東京都立四大学並びに横浜市立大学の独立行政法人化に伴う教員の雇用制度等に関する要望書(2005年2月25日)

全国大学高専教職員組合 中央執行委員長 関本英太郎




2005年2月25日

総務大臣
麻生 太郎殿


全国大学高専教職員組合
中央執行委員長 関本 英太郎

東京都立四大学並びに横浜市立大学の独立行政法人化に伴う教員の雇用制度等に関する要望書

 公立大学振興のための日頃からのご尽力に敬意を表します。

 地方独立行政法人法の下で、東京都と横浜市はそれぞれが設置する大学について、本年4月よりの独立行政法人への移行・改組を進めております。その際、法人への移行に当たって、東京都および横浜市は、それぞれの大学に勤務する教員に対して、これまでの任用条件からの大幅な変更を伴う雇用条件を提示しています。

 東京都は現在都立四大学に勤務し本年4月以降も首都大学東京並びに現四大学に引き続き勤務する予定の教員に対して、法人への移行に当たって任期制・年俸制に基づく「新制度」または任期の定めがなく昇給・昇任のない「旧制度」のいずれかを選択するよう求めています。また横浜市は現在横浜市立大学に勤務し4月以降も勤務を続ける予定の教員全員に対して、法人への移行に当たって任期制・年俸制の雇用制度に切り替えることを提示しています。

 それぞれの教員はこれまで、「教員任期法」に基づく任期制が適用されていた一部の助手を除き、任期の定めのない条件で任用され、いわゆる「定期昇給」の制度が適用され、個人の業績や所属する学部・学科等の事情により異なるとはいえ昇任の機会も与えられていました。これに対して、東京都並びに横浜市が今回提示している法人への移行に当たっての雇用条件は、これまでの任用条件からの重大な変更であるとともに、明らかな不利益変更です。

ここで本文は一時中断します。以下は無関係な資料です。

(** Along any cut of the text into dictionary words, the entries stay at least as
    good as that cut. *)
Lemma path_opt_words path done_ rest x :
  path_opt path -> js_len path = js_len text + 1 ->
  Forall (fun w => w <> [] /\ w ∈ dict) (done_ ++ rest) -> text = concat (done_ ++ rest) ->
  js_get path (js_len (concat done_)) = Some x -> pi_unk x = 0 /\ pi_w x <= js_len done_.
Proof.
  intros [Hmw Hle] Hlen. revert rest x. induction done_ as [|w0 ws IH] using rev_ind; intros rest x Hw Ht Hx.
  - destruct (Hmw _ _ Hx) as (_ & _ & H0). destruct H0 as [-> ->]; done.
  - rewrite <- app_assoc in Hw, Ht. rewrite concat_app in Hx. cbn in Hx. rewrite app_nil_r in Hx.
    assert (w0 <> [] /\ w0 ∈ dict) as [Hne Hin].
    { rewrite Forall_forall in Hw. apply Hw. set_solver. }
    assert (js_len text = js_len (concat ws) + (js_len w0 + js_len (concat rest))) as Htl.
    { rewrite Ht, concat_app. cbn. by rewrite !js_len_app. }
    pose proof (js_len_nonneg (concat ws)). pose proof (js_len_nonneg (concat rest)).
    assert (0 < js_len w0) by (destruct w0; [done|]; rewrite js_len_cons; pose proof (js_len_nonneg w0); lia).
    destruct (js_get_range path (js_len (concat ws))) as [y Hy]; [lia|].
    destruct (IH ([w0] ++ rest) y) as [Hu Hwy]; [done|done|done|].
    rewrite js_len_app in Hx.
    destruct (Hmw _ _ Hx) as (_ & Hux & _).
    destruct (Hle (js_len (concat ws)) (js_len (concat ws) + js_len w0) x y) as [?|[? ?]]; try done; try lia.
    + replace (js_slice text _ _) with w0; [done|].
      rewrite js_slice_in by lia. rewrite Ht, concat_app. cbn. unfold js_len.
      rewrite Nat2Z.id, drop_app_length.
      replace (Z.to_nat _) with (length w0) by lia. by rewrite take_app_length.
    + rewrite js_len_app. unfold js_len at 2. cbn. lia.
Qed.
End optimal.

Lemma cut_words txt ws text words :
  Forall (fun w => w <> [] /\ w ∈ loaded_words txt ws) words -> text = concat words ->
  exists path info, buildPath (Wordcut_init txt ws) text = Ret path /\
    js_get path (js_len text) = Some info /\ pi_unk info = 0 /\ pi_w info <= js_len words.
Proof.
  intros Hw Ht. set (d := dict_init txt ws).
  destruct (buildPath_opt d text (dict_init_sorted txt ws) (Wordcut_init txt ws))
    as (path & Hb & Hlen & Ho); [apply Wordcut_init_creators|set_solver|].
  pose proof (js_len_nonneg text).
  destruct (js_get_range path (js_len text)) as [info Hi]; [lia|].
  exists path, info. split; [done|]. split; [done|].
  apply (path_opt_words d text (dict_init_sorted txt ws) path words [] info);
    rewrite ?app_nil_r; try done.
  - eapply Forall_impl; [exact Hw|]. intros w [? ?].
    split; [done|]. by apply elem_of_dict_init.
  - by rewrite <- Ht.
Qed.

(** ** Results *)

(** C1: cutting loses and invents nothing.  For every word file, every list of
    extra words and every text, [cutIntoArray] returns without throwing, all its
    tokens are non-empty and their concatenation is the text. *)
Theorem cutIntoArray_partitions (words_text : jsstr) (words : option (list jsstr)) (text : jsstr) :
  exists toks, cutIntoArray (Wordcut_init words_text words) text = Ret toks /\
    concat toks = text /\ Forall (fun t => t <> []) toks.
Proof.
  destruct (Wordcut_ranges words_text words text) as (path & ranges & Hb & _ & Hr & Ht).
  unfold cutIntoArray. rewrite Hb. cbn. rewrite Hr. cbn. eexists; split; [done|].
  destruct (tiles_text text 0 ranges) as [-> Hne]; [lia|done|]. split; [|done].
  apply js_slice_full.
Qed.

(** [cutIntoRanges] returns consecutive non-empty ranges from 0 to the length
    of the text, [cutIntoArray] their substrings and [cut] those substrings
    joined by the delimiter, a vertical bar when none is given. *)
Theorem cut_variants_agree (words_text : jsstr) (words : option (list jsstr)) (text : jsstr)
    (delimiter : option jsstr) (noText : bool) :
  exists ranges, tiles 0 ranges (js_len text) /\
    cutIntoRanges (Wordcut_init words_text words) text noText =
      Ret (map (fun r => (r, if noText then None else Some (range_text text r))) ranges) /\
    cutIntoArray (Wordcut_init words_text words) text = Ret (map (range_text text) ranges) /\
    cut (Wordcut_init words_text words) text delimiter =
      Ret (js_join (default (js "|") delimiter) (map (range_text text) ranges)).
Proof.
  destruct (Wordcut_ranges words_text words text) as (path & ranges & Hb & _ & Hr & Ht).
  exists ranges. split; [done|]. unfold cutIntoRanges, cutIntoArray, cut, rangesToText.
  rewrite Hb. cbn. rewrite Hr. cbn. done.
Qed.

(** C4: every boundary has a reason.  [buildPath] returns an entry for every
    prefix of the text; the entry of prefix [e > 0] names a start [p < e], and
    unless its type is [UNK] the text from [p] to [e] is a word of that type (a
    loaded word for [DICT], a run of letters for [WORD_RULE], and so on). *)
Theorem buildPath_entries_sound (words_text : jsstr) (words : option (list jsstr)) (text : jsstr) :
  exists path, buildPath (Wordcut_init words_text words) text = Ret path /\
    js_len path = js_len text + 1 /\
    forall e info, 1 <= e -> js_get path e = Some info ->
      exists p, pi_p info = Some p /\ 0 <= p < e /\
        token_ok (dict_init words_text words) (pi_type info) (js_slice text p e).
Proof.
  destruct (Wordcut_ranges words_text words text) as (path & _ & Hb & [Hlen Hp] & _).
  exists path. split; [done|]. split; [done|]. intros e info He Hg.
  destruct (Hp e info He Hg) as (p & ? & ? & ? & _). eauto.
Qed.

 地方独立行政法人法では「移行型一般地方独立行政法人の成立の際、現に設立団体の内部組織で当該移行型一般地方独立行政法人の業務に相当する業務を行うもののうち当該設立団体の条例で定めるものの職員である者は、別に辞令を発せられない限り、当該移行型一般地方独立行政法人の成立の日において、当該移行型一般地方独立行政法人の職員となるものとする」(地方独立行政法人法59条2項)と規定しています。

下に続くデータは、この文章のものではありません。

Lemma unlink_spec s t f : ev_wf s ->
  ev_wf (unlink_listener t f s).1 /\
  (forall k, listeners (unlink_listener t f s).1 k =
     if decide (k = t) then remove_last (same_listener s f) (listeners s t) else listeners s k).
Proof.
  intros Hs. destruct (lookup_ev s t) as [[f0|loc]|] eqn:E; [|by eapply unlink_array|].
  - assert (listeners s t = [f0]) as Hl by (unfold listeners; by rewrite E).
    unfold unlink_listener. rewrite E, Hl. unfold remove_last. cbn [reverse rev_append remove_first].
    destruct (same_listener s f f0); cbn [fst].
    + split; [by apply wf_del|]. intros k. apply listeners_del.
    + split; [done|]. intros k. case_decide; [by subst|done].
  - assert (listeners s t = []) as Hl by (unfold listeners; by rewrite E).
    unfold unlink_listener. rewrite E, Hl. split; [done|]. intros k. case_decide; [by subst|done].
Qed.

Definition keeps_wf (d : nat) (s s' : emitter) : Prop := ev_wf s -> ev_wf s'.

#[export] Instance keeps_wf_preorder d : PreOrder (keeps_wf d).
Proof. split; [by intros s H|]. intros s1 s2 s3 H1 H2 H. by apply H2, H1. Qed.

Lemma methods_keep_wf body fuel : all_keep body keeps_wf fuel.
Proof.
  apply all_keep_fuel; unfold keeps_wf; try done.
  - apply _.
  - intros d s Hs. by apply (wf_same s).
  - intros d s t f. apply wf_store.
  - intros d s t. apply wf_leak.
  - intros d s t f Hs. by apply unlink_spec.
  - intros d s t. apply wf_del.
  - intros d s m Hs. by apply (wf_same s).
  - intros d s f args Hs. by apply (wf_same s).
  - intros d s g _ Hs. apply (wf_same s); [done| |]; intros; unfold fire; by destruct (fns s !! g) as [[]|].
  - intros d s t l Hs. by apply (wf_same s).
Qed.

(** ** Results *)

(** A fresh emitter for client functions [0 .. n-1]. *)
Definition client_emitter (n : nat) : emitter :=
  EventEmitter (Emitter None [] (map FUser (seq 0 n)) None []).

Lemma client_once_inv n : once_inv (client_emitter n).
Proof.
  intros g. change (runs_of g (client_emitter n)) with 0%nat. cbn.
  destruct (map FUser (seq 0 n) !! g) as [[m|t l b]|] eqn:E; [done| |done].
  apply list_elem_of_lookup_2, list_elem_of_In, in_map_iff in E as (m & ? & _). done.
Qed.

(** C32: delivery goes to the listeners present when it starts.  Whatever the
    listeners do meanwhile (add, remove, emit again), [emit] calls the listeners
    registered for the type when it was called, in registration order and with its
    arguments; it calls a prefix of them if one throws, and all of them if it
    returns; it returns [false] only when there are none. *)
Theorem emit_snapshot (body : nat -> list jsval -> list cmd) (fuel d : nat) (type : string)
    (args : list jsval) (s : emitter) :
  let r := emit body fuel d type args s in
  exists k, calls_below (S d) r.1 =
    calls_below (S d) s ++ take k (map (fun f => LCall d f args) (listeners s type)) /\
  (forall b, r.2 = Ret b ->
     (length (listeners s type) <= k)%nat /\ (b = false -> listeners s type = [])).
Proof.
  destruct fuel as [|fuel]; [exists 0%nat; split; [by rewrite app_nil_r|done]|].
  cbv zeta. cbn [emit]. unfold mbind, stM_bind, modify_st, get_st. set (s1 := ensure_events s).
  change (calls_below (S d) s) with (calls_below (S d) s1).
  change (listeners s type) with (listeners s1 type).
  destruct (_ && _); [exists 0%nat; destruct args as [|[]]; (split; [by rewrite app_nil_r|done])|].
  unfold listeners. destruct (lookup_ev s1 type) as [[f|loc]|].
  - destruct (call_fn_calls body fuel d f args s1) as (k & Hk & Hr). exists k. cbn [map].
    destruct (call_fn body fuel d f args s1) as [s2 [u|e|]]; cbn in *; (split; [done|]); [|done..].
    intros b [= <-]. rewrite (Hr u eq_refl). done.
  - destruct (deliver_calls body fuel d args (array_at s1 loc).1 s1) as (k & Hk & Hr). exists k.
    destruct (iterM _ _ s1) as [s2 [u|e|]]; cbn in *; (split; [done|]); [|done..].
    intros b [= <-]. rewrite (Hr u eq_refl). done.
  - exists 0%nat. split; [by rewrite app_nil_r|]. intros b [= <-]. done.
Qed.

Lemma deliver_quiet body fuel d args l s :
  (forall n a, body n a = []) -> Forall (fun f => exists n, fns s !! f = Some (FUser n)) l ->
  exists s', iterM (fun f => call_fn body (S (S fuel)) d f args) l s = (s', Ret tt) /\
    events s' = events s /\ elog s' = elog s ++ map (fun f => LCall d f args) l.
Proof.
  intros Hb Hl. revert s Hl. induction l as [|f l IH]; intros s Hl.
  - exists s. split; [done|]. split; [done|]. by rewrite app_nil_r.
  - apply Forall_cons in Hl as [[n Hn] Hl]. destruct (IH (add_log (LCall d f args) s) Hl) as (s' & Hs & He & Hg).
    exists s'. split; [|split; [done|by rewrite Hg; cbn; rewrite <- app_assoc]].
    cbn [iterM]. unfold mbind at 1, stM_bind at 1. cbn [call_fn]. unfold mbind at 1 2, stM_bind at 1 2, modify_st, get_st.
    change (fns (add_log (LCall d f args) s)) with (fns s). rewrite Hn, Hb. cbn [run_cmds]. exact Hs.
Qed.

(** Delivery completes.  Listeners that do not touch the emitter cannot stop a
    delivery: [emit] returns, having called all of them in order, and leaves the
    table as it was (an [error] event needs at least one listener). *)
Theorem emit_delivers (body : nat -> list jsval -> list cmd) (fuel d : nat) (type : string)
    (args : list jsval) (s : emitter)
    (Hb : forall n a, body n a = [])
    (Hu : Forall (fun f => exists n, fns s !! f = Some (FUser n)) (listeners s type))
    (He : type = "error"%string -> listeners s type <> []) :
  exists s' b, emit body (S (S (S fuel))) d type args s = (s', Ret b) /\
    default [] (events s') = default [] (events s) /\
    elog s' = elog s ++ map (fun f => LCall d f args) (listeners s type).
Proof.
  destruct (deliver_quiet body fuel d args (listeners s type) (ensure_events s) Hb Hu) as (s' & Hi & Hev & Hlog).
  assert (bool_decide (type = "error"%string) && bool_decide (listeners (ensure_events s) "error" = []) = false) as Hg.
  { case_bool_decide as Ht; [|done]. subst type. cbn [andb]. apply bool_decide_false. by apply He. }
  revert Hi Hlog. unfold listeners at 1 2. change (lookup_ev s type) with (lookup_ev (ensure_events s) type).
  change (array_at s) with (array_at (ensure_events s)).
  cbn [emit]. unfold mbind at 1 2, stM_bind at 1 2, modify_st at 1, get_st at 1. rewrite Hg.
  unfold listeners. change (lookup_ev s type) with (lookup_ev (ensure_events s) type).
  change (array_at s) with (array_at (ensure_events s)).
  destruct (lookup_ev (ensure_events s) type) as [[f|loc]|]; intros Hi Hlog.
  - exists s', true. split; [|by rewrite Hev]. cbn [iterM] in Hi. unfold mbind, stM_bind in *.
    destruct (call_fn body (S (S fuel)) d f args (ensure_events s)) as [s2 [u|e|]]; [|done..].
    by injection Hi as ->.
  - exists s', true. split; [|by rewrite Hev]. unfold mbind, stM_bind. by rewrite Hi.
  - exists (ensure_events s), false. split; [done|]. split; [done|]. by rewrite app_nil_r.
Qed.

Lemma emit_delivers_witness :
  exists s' b, emit (fun _ _ => []) 3 0 "x" [VNum 7]
      (addListener (fun _ _ => []) 3 0 "x" (Some 1%nat)
        (addListener (fun _ _ => []) 3 0 "x" (Some 0%nat) (client_emitter 2)).1).1 = (s', Ret b) /\
    elog s' = [LCall 0 0 [VNum 7]; LCall 0 1 [VNum 7]].
Proof.
  destruct (emit_delivers (fun _ _ => []) 0 0 "x" [VNum 7]
    (addListener (fun _ _ => []) 3 0 "x" (Some 1%nat)
      (addListener (fun _ _ => []) 3 0 "x" (Some 0%nat) (client_emitter 2)).1).1) as (s' & b & H1 & _ & H2).
  - reflexivity.
  - vm_compute. repeat constructor; eauto.
  - discriminate.
  - exists s', b. split; [exact H1|]. rewrite H2. reflexivity.
Defined.

(** C33: a listener added with [once] runs at most once.  In any run of any client
    program from a fresh emitter, with listeners that re-enter the emitter or
    throw, the client function of each [once] closure has been run exactly as
    often as its flag says, hence never twice. *)
Theorem once_at_most_once (body : nat -> list jsval -> list cmd) (n fuel : nat) (program : list cmd) (g : nat) :
  let s := (run_cmds body fuel 0 program (client_emitter n)).1 in
  runs_of g s = (match fns s !! g with Some (FOnce _ _ true) => 1 | _ => 0 end)%nat /\
  (runs_of g s <= 1)%nat.
Proof.
  cbv zeta. destruct (methods_keep_once body fuel 0%nat) as (_ & _ & H & _).
  specialize (H program (client_emitter n) (client_once_inv n) g). rewrite H.
  split; [done|]. repeat case_match; lia.
Qed.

 森清・総務省自治行政局公務部長(当時)は、この法律が審議された国会答弁において、「これは、設立団体の業務と同一の業務に従事する者につきましては、当該地方独立行政法人の職員として引き続いて身分を自動的に保有しつづけることができるという形を法律上措置したものでございます」(参議院総務委員会2003年7月1日)とした上で、後述する附帯決議等において、身分の承継にあたり、移行にあたっては関係者の充分な話し合いと意思疎通が求められることも明確にされています。

 条文上「別に辞令を発せられない限り」というのはその意義が限定されており、「(1) (独立行政法人に承継せず)〇〇省内で他の部局・機関へ移動させるという〇〇省の辞令、(2) 独立行政法人には承継されるが、「相当の職員」にはならない場合の独立行政法人の辞令」(独立行政法人制度の解説・独立行政法人制度研究会編 松尾剛彦内閣中央省庁等改革推進本部事務局参事官補佐)の二種とされており、雇用・身分の承継については揺るぎのないところであるといえます。

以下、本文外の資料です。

(** While no pair has been recorded, no closing delimiter has been read since the
    first opening one. *)
Lemma scan_sound P s begs left right l r :
  scan s (js_len P) begs left right = Some (l, r) -> begs <> [] -> stack_ok P begs ->
  (forall x, right = Some x -> pair_in P left x) ->
  (right = None -> js_len (P ++ s) <= left) ->
  (exists x, r = Some x /\ pair_in (P ++ s) l x) \/ (right = None /\ b ∉ s).
Proof.
  revert P begs left right; induction s as [|c s IH]; intros P begs left right E Hne Hst Hpair Hnone; cbn [scan] in E.
  { destruct begs; [done|]. injection E as <- <-. rewrite app_nil_r. destruct right as [x|]; [left; eauto|].
    right. split; [done|apply not_elem_of_nil]. }
  assert (js_len P + 1 = js_len (P ++ [c])) as El by (rewrite js_len_app; done).
  assert (P ++ c :: s = (P ++ [c]) ++ s) as Es by (rewrite <- app_assoc; done).
  rewrite El in E. rewrite Es in *. destruct (c =? a) eqn:Ea; bool_props; [subst c|].
  { destruct (IH _ _ _ _ E) as [H|[-> Hs]]; [done| | |done|by left|].
    - exists P, []. split; [done|]. split; [done|]. split; [done|done].
    - intros x Hx. apply pair_in_app. auto.
    - right. split; [done|]. apply not_elem_of_cons. split; [congruence|done]. }
  destruct (c =? b) eqn:Eb; bool_props; [subst c|].
  - destruct begs as [|beg rest]; [done|]. destruct (stack_ok_pop P beg rest Hst) as (Hp & Hst' & Hlt).
    left. destruct rest as [|beg2 rest].
    { injection E as <- <-. exists (js_len P). split; [done|]. by apply pair_in_app. }
    destruct (beg <? left) eqn:Elt; bool_props.
    + destruct (IH _ _ _ _ E) as [H|[? _]]; [done|done| |done|done|done]. intros x [= <-]. done.
    + destruct right as [x|]; [|rewrite js_len_app, <- El in Hnone; pose proof (js_len_nonneg s);
        specialize (Hnone eq_refl); lia].
      destruct (IH _ _ _ _ E) as [H|[? _]]; [done|done| |done|done|done].
      intros y [= <-]. apply pair_in_app. auto.
  - assert (balanced_text [c]) as Hc
      by (apply balanced_free; (apply not_elem_of_cons; split; [congruence|apply not_elem_of_nil])).
    destruct (IH _ _ _ _ E) as [H|[-> Hs]]; [done|by apply stack_ok_skip| |done|by left|].
    + intros x Hx. apply pair_in_app. auto.
    + right. split; [done|]. apply not_elem_of_cons. split; [congruence|done].
Qed.

Lemma scan_some s pos begs left right : begs <> [] -> exists lr, scan s pos begs left right = Some lr.
Proof.
  revert pos begs left right; induction s as [|c s IH]; intros pos begs left right Hne; cbn [scan].
  - destruct begs; [done|]. eauto.
  - destruct (c =? a); [by apply IH|]. destruct (c =? b); [|by apply IH].
    destruct begs as [|beg [|beg2 rest]]; [done|eauto|by apply IH].
Qed.

Lemma split_first (c : Z) s : c ∈ s -> exists pre post, s = pre ++ c :: post /\ c ∉ pre.
Proof.
  induction s as [|x s IH]; [by intros ?%not_elem_of_nil|]. destruct (decide (x = c)) as [->|Hx].
  - intros _. exists [], s. split; [done|apply not_elem_of_nil].
  - intros [->|H]%elem_of_cons; [done|]. destruct (IH H) as (pre & post & -> & Hn).
    exists (x :: pre), post. split; [done|]. apply not_elem_of_cons. split; [congruence|done].
Qed.

(** [range] always returns: a pair with a balanced body, or nothing when no
    opening delimiter is followed by a closing one. *)
Lemma range_sound str :
  (exists l r, range [a] [b] str = Ret (Some (l, Some r)) /\ pair_in str l r) \/
  (range [a] [b] str = Ret None /\ forall pre s, str = pre ++ a :: s -> b ∉ s).
Proof.
  destruct (decide (a ∈ str)) as [Ha|Ha].
  - destruct (split_first a str Ha) as (pre & s & -> & Hn). rewrite range_scan by done. case_bool_decide as Hb.
    + left. destruct (scan_some s (js_len pre + 1) [js_len pre] (js_len (pre ++ a :: s)) None) as [[l r] E]; [done|].
      rewrite E. replace (js_len pre + 1) with (js_len (pre ++ [a])) in E by (rewrite js_len_app; done).
      destruct (scan_sound _ _ _ _ _ _ _ E) as [(x & -> & Hp)|[_ ?]]; [done| |done| |eauto|done].
      * exists pre, []. done.
      * intros _. rewrite <- app_assoc. done.
      * rewrite <- app_assoc in Hp. eauto.
    + right. split; [done|]. intros pre' s' E Hb'. apply Hb.
      revert pre' E. clear Hb. revert s' Hb'. induction pre as [|x pre IH]; intros s' Hb' pre' E.
      * destruct pre' as [|y pre']; [by injection E as ->|]. injection E as -> ->.
        apply elem_of_app. right. apply elem_of_cons. by right.
      * apply not_elem_of_cons in Hn as [Hx Hn]. destruct pre' as [|y pre']; [by injection E as -> _|].
        injection E as _ E. eapply IH; [|done|exact Hb'|exact E]. apply elem_of_app. right. apply elem_of_cons. by left.
  - right. split.
    + unfold range. rewrite (indexOf_unit str a str 0) by (done || apply js_len_nonneg).
      by rewrite (proj2 (find_unit_none a str 0 ltac:(lia)) Ha).
    + intros pre s ->. destruct Ha. apply elem_of_app. right. apply elem_of_cons. by left.
Qed.
End scan.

 このような法の趣旨に照らした場合、雇用条件も基本的には継承されるのが当然です。

 労使の充分な交渉・協議を欠いたまま東京都や横浜市が提示しているような重大な不利益変更を伴う雇用条件変更を行うことは許されません。事実、この間独立行政法人に移行した各機関や昨年4月に法人への移行を果たした国立大学は、それ以前の雇用条件を基本的に継承しています。

 以上のことから、現在東京都並びに横浜市が進めていることは、地方独立行政法人法の趣旨からの重大な逸脱であるといえます。

 地方独立行政法人法成立時の参議院総務委員会における附帯決議においても、政府に対し、「地方独立行政法人への移行等に際しては、雇用問題、労働条件について配慮し、関係職員団体又は関係労働組合と十分な意思疎通が行われるよう、必要な助言等を行うこと。」を決議しています。

 地方独立行政法人を指導・助言する立場にある貴省として、これらの事柄についての見解を求めるとともに、必要な指導・助言にあたられることを求めるものです。